To access a robust database of current and prior ads running on Facebook, Google and display networks, check out these ad spying tools:
They can help you identify high-performing competitor ads so you can reduce your ads’ failure rate and minimize non-converting spend created by testing unproven concepts.
2. Structure new campaigns according to Facebook’s new best practices guidelines.
User acquisition on Facebook and Google has changed a lot in the last year. Before 2018, we were running hundreds of campaigns with super-tight audience targeting. For advertisers spending less than $1 million per month, we tend to run fewer campaigns (like 50) with broad audience targeting, giving the algorithms free rein to find the best prospects.
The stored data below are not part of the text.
(** * SimpleHeap: the open list of python-pathfinding

    Shallow embedding of [pathfinding/core/heap.py].  The open list is a
    Python list handled through [heapq]; its entries are tuples of
    numbers that Python compares lexicographically.  Nodes live in an
    external container (graph, grid or world) and are reached through it
    again at every pop. *)

From Stdlib Require Import ZArith Lia ZifyNat Sorted.
From stdpp Require Import base option list.

Local Open Scope Z_scope.

(** ** Exceptions and results *)

Inductive exn :=
| AssertionError
| IndexError
| LookupError
| UnboundLocalError.

Inductive result (A : Type) :=
| Ok (a : A)
| Raise (e : exn).
Arguments Ok {A} a.
Arguments Raise {A} e.

#[global] Instance result_ret : MRet result := fun A a => Ok a.

#[global] Instance result_bind : MBind result := fun A B k r =>
  match r with
  | Ok a => k a
  | Raise e => Raise e
  end.

(** ** Python tuples of numbers

    A tuple such as [(node.f, heap_order, node.x, node.y)] is a list of
    integers; [<] on tuples is the lexicographic order, a proper prefix
    being smaller. *)

Definition node_tuple := list Z.

Fixpoint tuple_lt (a b : node_tuple) : bool :=
  match a, b with
  | [], [] => false
  | [], _ :: _ => true
  | _ :: _, [] => false
  | x :: a', y :: b' =>
      if x <? y then true
      else if y <? x then false
      else tuple_lt a' b'
  end.
(** ** The ledger text *)

Lemma split_on_in sep s :
  forall p, In p (split_on sep s) ->
            forall c, In c p -> In c s /\ c <> sep.
Proof.
  induction s as [|c0 s IH]; simpl; intros p Hp c Hc.
  - destruct Hp as [E|[]]. subst p. destruct Hc.
  - destruct (N.eqb_spec c0 sep) as [E|E].
    + destruct Hp as [Ep|Hp]; [subst p; destruct Hc|].
      destruct (IH p Hp c Hc). auto.
    + destruct (split_on sep s) as [|p1 ps] eqn:Es.
      * destruct Hp as [Ep|[]]. subst p. destruct Hc as [Ec|[]].
        subst c. auto.
      * destruct Hp as [Ep|Hp].
        -- subst p. destruct Hc as [Ec|Hc]; [subst c; auto|].
           destruct (IH p1 (or_introl eq_refl) c Hc). auto.
        -- destruct (IH p (or_intror Hp) c Hc). auto.
Qed.

Lemma split_on_no_sep sep s :
  forallb (fun c => negb (c =? sep)%N) s = true -> split_on sep s = [s].
Proof.
  induction s as [|c s IH]; simpl; auto. intros H.
  apply andb_prop in H. destruct H as [Hc Hs].
  apply negb_true_iff in Hc. rewrite Hc, (IH Hs). reflexivity.
Qed.

(** X26.  A ledger text without a hyphen yields no item: every line is
    skipped, for want of the separator between the name and the quantity. *)
Theorem ledger_needs_hyphen F float lower text :
  forallb (fun c => negb (c =? 45)%N) text = true ->
  Ocr.parse_ledger_text F float lower text = [].
Proof.
  intros H. unfold Ocr.parse_ledger_text.
  assert (Hl : forall line, In line (split_on 10%N (strip text)) ->
                            Ocr.parse_line F float lower line = None).
  { intros line Hin. unfold Ocr.parse_line.
    destruct (is_empty (strip line)); auto.
    rewrite split_on_no_sep; auto.
    apply forallb_forall. intros c Hc.
    destruct (split_on_in _ _ _ Hin c Hc) as [Hs _].
    apply in_strip in Hs. rewrite forallb_forall in H. now apply H. }
  induction (split_on 10%N (strip text)) as [|line ls IH]; simpl; auto.
  rewrite (Hl line) by now left. apply IH. intros l Hin. apply Hl. now right.
Qed.

Lemma ledger_needs_hyphen_witness :
  forallb (fun c => negb (c =? 45)%N) (u "Rice 5 kg") = true
  /\ Ocr.parse_ledger_text Q py_float py_lower (u "Rice 5 kg") = [].
Proof.
  assert (H : forallb (fun c => negb (c =? 45)%N) (u "Rice 5 kg") = true)
    by (vm_compute; reflexivity).
  split; [exact H|].
  exact (ledger_needs_hyphen Q py_float py_lower _ H).
Defined.

Lemma in_parse_lines F float lower item lines :
  In item (Ocr.parse_lines F float lower lines) ->
  exists line, In line lines /\ Ocr.parse_line F float lower line = Some item.
Proof.
  induction lines as [|l ls IH]; simpl; [contradiction|].
  destruct (Ocr.parse_line F float lower l) as [it|] eqn:E.
  - intros [H|H].
    + subst it. exists l. auto.
    + destruct (IH H) as (l' & Hin & Hl). exists l'. auto.
  - intros H. destruct (IH H) as (l' & Hin & Hl). exists l'. auto.
Qed.

(** The first piece of [s.split(sep)] is the text before the first
    separator, and the other pieces are those of the text after it. *)
Lemma split_on_head sep s :
  exists p ps,
    split_on sep s = p :: ps /\ ~ In sep p
    /\ ((ps = [] /\ s = p)
        \/ exists s', s = p ++ sep :: s' /\ ps = split_on sep s').
Proof.
  induction s as [|c s IH]; simpl.
  - exists [], []. splits; auto.
  - destruct (N.eqb_spec c sep) as [E|E].
    + subst c. exists [], (split_on sep s). splits; auto.
      right. now exists s.
    + destruct IH as (p & ps & Es & Hp & Hc). rewrite Es.
      exists (c :: p), ps. splits; auto.
      * intros [H|H]; auto.
      * destruct Hc as [[E1 E2]|(s' & E1 & E2)].
        -- left. split; auto. now rewrite E2.
        -- right. exists s'. split; auto. now rewrite E1.
Qed.

Lemma split_on_not_nil sep s : split_on sep s <> [].
Proof.
  destruct (split_on_head sep s) as (p & ps & E & _). rewrite E. discriminate.
Qed.

(** Where [s.split(sep)] has two pieces or more: the first two, with the
    separator between them, begin the text, and what follows them is
    nothing or begins with a separator. *)
Lemma split_on_two sep s p0 p1 ps :
  split_on sep s = p0 :: p1 :: ps ->
  exists tl,
    s = p0 ++ sep :: p1 ++ tl
    /\ ~ In sep p0 /\ ~ In sep p1
    /\ (tl = [] \/ exists tl', tl = sep :: tl').
Proof.
  intros E. destruct (split_on_head sep s) as (p & ps' & Es & Hp & Hc).
  rewrite E in Es. inversion Es; subst p ps'; clear Es.
  destruct Hc as [[E1 _]|(s' & E1 & E2)]; [discriminate|].
  destruct (split_on_head sep s') as (q & qs & Es' & Hq & Hc').
  rewrite <- E2 in Es'. inversion Es'; subst q qs; clear Es'.
  destruct Hc' as [[E3 E4]|(s'' & E3 & E4)].
  - exists []. rewrite app_nil_r. splits; auto. now rewrite E1, E4.
  - exists (sep :: s''). splits; auto.
    + now rewrite E1, E3.
    + right. now exists s''.
Qed.

(** The first word of [s.split()]: blanks before it, no blank in it, and
    after it nothing or a blank; the other words are those of the rest. *)
Lemma split_ws_head s :
  match split_ws s with
  | [] => forallb isspace s = true
  | t :: ts =>
    exists b r,
      s = b ++ t ++ r
      /\ forallb isspace b = true
      /\ t <> [] /\ forallb (fun c => negb (isspace c)) t = true
      /\ (r = [] \/ exists c r', r = c :: r' /\ isspace c = true)
      /\ split_ws r = ts
  end.
Proof.
  induction s as [|c s IH]; [reflexivity|].
  cbn [split_ws]. destruct (isspace c) eqn:Ec.
  - destruct (split_ws s) as [|t ts].
    + simpl. now rewrite Ec.
    + destruct IH as (b & r & E & Hb & Ht & Hn & Hr & Hs).
      exists (c :: b), r. splits; auto.
      * simpl. now rewrite E.
      * simpl. now rewrite Ec.
  - destruct s as [|d s'].
    + exists [], []. splits; auto; [discriminate|].
      simpl. now rewrite Ec.
    + destruct (isspace d) eqn:Ed.
      * exists [], (d :: s'). splits; auto; [discriminate| |].
        -- simpl. now rewrite Ec.
        -- right. now exists d, s'.
      * destruct (split_ws (d :: s')) as [|t ts].
        -- simpl in IH. rewrite Ed in IH. discriminate.
        -- destruct IH as (b & r & E & Hb & Ht & Hn & Hr & Hs).
           destruct b as [|x b].
           ++ exists [], r. splits; auto; [|discriminate|].
              ** simpl. simpl in E. now rewrite E.
              ** simpl. now rewrite Ec.
           ++ simpl in E. inversion E; subst x. simpl in Hb.
              rewrite Ed in Hb. discriminate.
Qed.
(** C6. A format token that, in lower case, is none of hdf, hdf5, h5,
    netcdf, nc, or a driver token on the hierarchical path that is neither
    pytables nor h5py, makes [to_file] (and [to_hdf]) leave the file system
    as it was and [from_file] (and [from_hdf]) return no value; nothing is
    raised. *)
Theorem unsupported_token_is_no_op R fs gdf filename format kw :
  lower format ∉ ["hdf"; "hdf5"; "h5"; "netcdf"; "nc"]
  ∨ (lower format ∈ ["hdf"; "hdf5"; "h5"]
     ∧ lower (driver_of kw) ∉ ["pytables"; "h5py"]) →
  to_file R fs gdf filename format kw = Ok fs
  ∧ from_file fs filename format kw = Ok None
  ∧ (lower (driver_of kw) ∉ ["pytables"; "h5py"] →
     to_hdf R fs gdf filename kw = Ok fs ∧ from_hdf fs filename kw = Ok None).
Proof.
  assert (Hdrv : lower (driver_of kw) ∉ ["pytables"; "h5py"] →
            to_hdf R fs gdf filename kw = Ok fs ∧ from_hdf fs filename kw = Ok None).
  { intros Hd. unfold to_hdf, from_hdf. fold (driver_of kw).
    rewrite !not_elem_of_cons in Hd. destruct Hd as (H1 & H2 & _).
    apply String.eqb_neq in H1, H2. by rewrite H1, H2. }
  intros [Hfmt|[Hfmt Hd]]; unfold to_file, from_file.
  - assert (str_in (lower format) ["hdf"; "hdf5"; "h5"] = false) as ->.
    { apply str_in_false. intros H. apply Hfmt. revert H. in_list. }
    assert (str_in (lower format) ["netcdf"; "nc"] = false) as ->.
    { apply str_in_false. intros H. apply Hfmt. revert H. in_list. }
    done.
  - apply str_in_elem_of in Hfmt as ->. destruct (Hdrv Hd) as [-> ->]. done.
Qed.

Lemma unsupported_token_witness :
  (to_file cpython ∅ two_rows "out.csv" "CSV" no_kwargs = Ok ∅
   ∧ from_file ∅ "out.csv" "CSV" no_kwargs = Ok None)
  ∧ (to_file cpython ∅ two_rows "out.h5" "HDF5" (with_driver "netCDF4") = Ok ∅
     ∧ from_file ∅ "out.h5" "HDF5" (with_driver "netCDF4") = Ok None
     ∧ to_hdf cpython ∅ two_rows "out.h5" (with_driver "netCDF4") = Ok ∅
     ∧ from_hdf ∅ "out.h5" (with_driver "netCDF4") = Ok None).
Proof.
  split.
  - destruct (unsupported_token_is_no_op cpython ∅ two_rows "out.csv" "CSV"
                no_kwargs) as (Hw & Hr & _); [|by split].
    left. vm_compute. intros H. not_in_list H.
  - assert (lower (driver_of (with_driver "netCDF4")) ∉ ["pytables"; "h5py"])
      as Hd by (vm_compute; intros H; not_in_list H).
    destruct (unsupported_token_is_no_op cpython ∅ two_rows "out.h5" "HDF5"
                (with_driver "netCDF4")) as (Hw & Hr & Hhdf).
    + right. split; [|exact Hd].
      assert (lower "HDF5" = "hdf5") as -> by reflexivity. in_list.
    + destruct (Hhdf Hd) as [Hw' Hr']. by split_and!.
Defined.
(** [_read_session] leaves the session directory in place. *)
Lemma read_session_keeps_dir w pk a r w' :
  _read_session h pk a w = (r, w') ->
  is_Some (dirs w !! _project_hash h pk) ->
  is_Some (dirs w' !! _project_hash h pk).
Proof.
  intros E Hd.
  destruct (read_session_cases w pk a) as (r0 & w0 & E0 & _ & _ & _ & Hdirs & _).
  rewrite E in E0. injection E0 as <- <-.
  destruct Hdirs as [-> | [-> _]]; [assumption | now apply erased_lookup].
Qed.

(** A mkdir that fails ends [_write_session] at once. *)
Lemma write_session_mkdir_fault w pk a ttl :
  fs_fault h Mkdir (_project_hash h pk) "" = true ->
  _write_session h pk a ttl w = (Raise OSError, w).
Proof.
  intros Ef. unfold _write_session, _session_file, mkdir. now rewrite Ef.
Qed.

(** The run of [_write_session] up to its [write_text]. *)
Lemma write_session_eq w pk a ttl :
  fs_fault h Mkdir (_project_hash h pk) "" = false ->
  _write_session h pk a ttl w =
  let w1 := tick (ensure_dir h w pk) in
  let now := utcnow h (reads w) in
  match timedelta_seconds ttl with
  | Ok delta =>
      match datetime_add now delta with
      | Ok expires =>
          match _read_session h pk a w1 with
          | (Ok existing, w2) =>
              let data :=
                carry_started_at existing
                  (new_session h pk a now expires (stable_pid h)) in
              if fs_fault h WriteText (_project_hash h pk)
                   (String.append a ".json")
              then (Raise OSError, w2)
              else (Ok data,
                    with_dirs w2 (saved h w2 pk a (JsonText (JDict data))))
          | (Raise e, w2) => (Raise e, w2)
          | (Hang, w2) => (Hang, w2)
          end
      | Raise e => (Raise e, w1)
      | Hang => (Hang, w1)
      end
  | Raise e => (Raise e, w1)
  | Hang => (Hang, w1)
  end.
Proof.
  intros Ef. unfold _write_session, _session_file.
  rewrite (bind_ok _ _ _ _ _ (mkdir_ok w pk Ef)).
  assert (Hr : reads (ensure_dir h w pk) = reads w).
  { unfold ensure_dir. now destruct (dirs w !! _project_hash h pk). }
  run. rewrite Hr. cbv zeta.
  destruct (timedelta_seconds ttl) as [delta| |]; try reflexivity.
  destruct (datetime_add (utcnow h (reads w)) delta) as [expires| |];
    try reflexivity.
  destruct (_read_session h pk a (tick (ensure_dir h w pk)))
    as [[existing| |] w2] eqn:Er; try reflexivity.
  unfold write_text.
  destruct (fs_fault h WriteText _ _); [reflexivity|].
  run.
  destruct (read_session_keeps_dir _ _ _ _ _ Er) as [d Ed].
  { cbn. apply ensure_dir_lookup. }
  unfold saved. now rewrite Ed.
Qed.

(** With a failing [write_text], [_write_session] always raises, and
    what it raises is not an exit. *)
Lemma write_session_write_fault w pk a ttl :
  fs_fault h WriteText (_project_hash h pk) (String.append a ".json") = true ->
  exists e w', _write_session h pk a ttl w = (Raise e, w') /\
               is_Exit e = false.
Proof.
  intros Ew.
  destruct (fs_fault h Mkdir (_project_hash h pk) "") eqn:Em.
  { rewrite write_session_mkdir_fault by assumption. now eexists _, _. }
  rewrite write_session_eq by assumption. cbv zeta.
  unfold timedelta_seconds, datetime_add.
  destruct (Z.abs (ttl / 86400) <=? TIMEDELTA_MAX_DAYS);
    [|now eexists _, _].
  destruct (_ && _); [|now eexists _, _].
  destruct (read_session_cases (tick (ensure_dir h w pk)) pk a)
    as (r & w2 & -> & Hr & _).
  rewrite Ew.
  destruct Hr as [-> | [[d ->] | [-> | ->]]]; now eexists _, _.
Qed.

Lemma stored_ensure_dir w pk a :
  stored h (tick (ensure_dir h w pk)) pk a = stored h w pk a.
Proof.
  unfold stored, file_at, ensure_dir.
  destruct (dirs w !! _project_hash h pk) eqn:E; cbn; [now rewrite E|].
  rewrite lookup_insert_eq. cbn. now rewrite lookup_empty.
Qed.

Lemma stored_tick w pk a : stored h (tick w) pk a = stored h w pk a.
Proof. reflexivity. Qed.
We also used to make dozens of changes to bids, budgets and pause rules daily. But after February 2018 (when Facebook switched over to its new “Best Practices” (https://www.consumeracquisition.com/8-best-practices-for-facebook-app-advertising/) rules), that had to change.
Suddenly, campaigns actually performed better if we stepped back from most of our intensive ad set management and let the algorithm do its magic.
3. For free-to-play games, start with Mobile App Install (MAI) ads, then transition to App Events and then to Value bidding.
So now Facebook and Google’s UAC let the algorithms manage more of advertisers’ campaigns. But for the algorithms to work properly, you need to give them the right targets: The right campaign goals.
As a new advertiser of a free-to-play game (or any advertiser with a brand new product), we recommend using Mobile App Installs as your campaigns’ first goal. These tend to work really well because the ad format lets people install a new app with just a few clicks. They’ll get you a lot of quality installs so you can start to build up a user base – and so you can start to accrue data about your most valuable users.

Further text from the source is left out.